*** Opening of Records for this exercise ***

(** * daryl: the prompt store of [server.py]

    A shallow embedding of the request handler [CORSRequestHandler] of
    [src/server.py] and of the parts of the Python runtime it calls
    ([os.path], [os], [re.sub] with the fixed character class, [int],
    truthiness, the response-building methods of [http.server]).

    Conventions.
    - A Python [str] is a [string] holding its UTF-8 bytes.  Every operation
      the handler applies to a filename ([rfind] of ["/"], the character
      class of the regular expression, [endswith]) looks at ASCII characters
      only, and no byte of a multi-byte UTF-8 sequence is ASCII, so working
      on bytes or on code points gives the same result.
      What arrives on the wire (the request line, the header values) is
      decoded as Latin-1 by the library, one character per byte; there a
      [string] holds these characters.
    - The interpreter is CPython 3.11 on Linux, with its default limit of
      4300 digits on [int(str)].
    - The filesystem is a tree of directories and files without symbolic
      links, permissions, quotas or a limit on the length of a whole path;
      a path names a node by being walked component after component, as the
      kernel does.  No name of the tree is longer than [NAME_MAX], and
      creating one that is fails.
    - The log file that [logging.basicConfig] opens at start-up, in append
      mode, is kept apart from the tree: the state holds the lines
      [log_message] appended to it.
    - The client sends the request and closes its sending side, so that a
      read beyond the body returns what was sent.
    - A [request] is one whose request line and headers parsed, and [serve]
      runs it as a request of HTTP/1.0 or later, for which the library
      writes status lines and headers.  [handle_one_request] is what comes
      before: the request line, the version it asks for, the requests the
      library refuses, and the requests of HTTP/0.9, for which the library
      writes neither.
    - Library functions whose text is not in the repository ([json.loads],
      [urllib.parse], [SimpleHTTPRequestHandler.send_head], [repr]) and what
      the machine decides (whether a buffer can be allocated) are Variables
      of the section [Handler]: every theorem holds whatever they compute. *)

From stdpp Require Import gmap strings list fin_maps.
From Stdlib Require Import ZArith Ascii String DecimalString PrimFloat Lia.

Set Warnings "-register-all".
#[local] Open Scope string_scope.
#[local] Open Scope Z_scope.

(** ** Python strings *)

Module Py.

(** [s[i:]] for [0 <= i]. *)
Fixpoint slice_from (i : nat) (s : string) : string :=
  match i, s with
  | O, _ => s
  | S i', String _ s' => slice_from i' s'
  | S _, EmptyString => EmptyString
  end.

(** [s.rfind(c)]: the highest index at which [c] occurs, [-1] when it does
    not.  [rfind_from] scans [s], whose first character has index [i], and
    remembers the last hit. *)
Fixpoint rfind_from (c : ascii) (s : string) (i last : Z) : Z :=
  match s with
  | EmptyString => last
  | String a s' => rfind_from c s' (i + 1) (if Ascii.eqb a c then i else last)
  end.

Definition rfind (c : ascii) (s : string) : Z := rfind_from c s 0 (-1).

(** [s.startswith(p)] and [s.endswith(p)]. *)
Definition startswith (s p : string) : bool := String.prefix p s.

Definition endswith (s p : string) : bool :=
  (String.length p <=? String.length s)%nat
  && String.eqb (slice_from (String.length s - String.length p) s) p.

*** Close of Records for this exercise ***

▶ [Task item] Starting at the line that contains "EmptyString => EmptyString", return every line through the last one above, exactly as written.

▶ [Expected output]
  | S _, EmptyString => EmptyString
  end.

(** [s.rfind(c)]: the highest index at which [c] occurs, [-1] when it does
    not.  [rfind_from] scans [s], whose first character has index [i], and
    remembers the last hit. *)
Fixpoint rfind_from (c : ascii) (s : string) (i last : Z) : Z :=
  match s with
  | EmptyString => last
  | String a s' => rfind_from c s' (i + 1) (if Ascii.eqb a c then i else last)
  end.

Definition rfind (c : ascii) (s : string) : Z := rfind_from c s 0 (-1).

(** [s.startswith(p)] and [s.endswith(p)]. *)
Definition startswith (s p : string) : bool := String.prefix p s.

Definition endswith (s p : string) : bool :=
  (String.length p <=? String.length s)%nat
  && String.eqb (slice_from (String.length s - String.length p) s) p.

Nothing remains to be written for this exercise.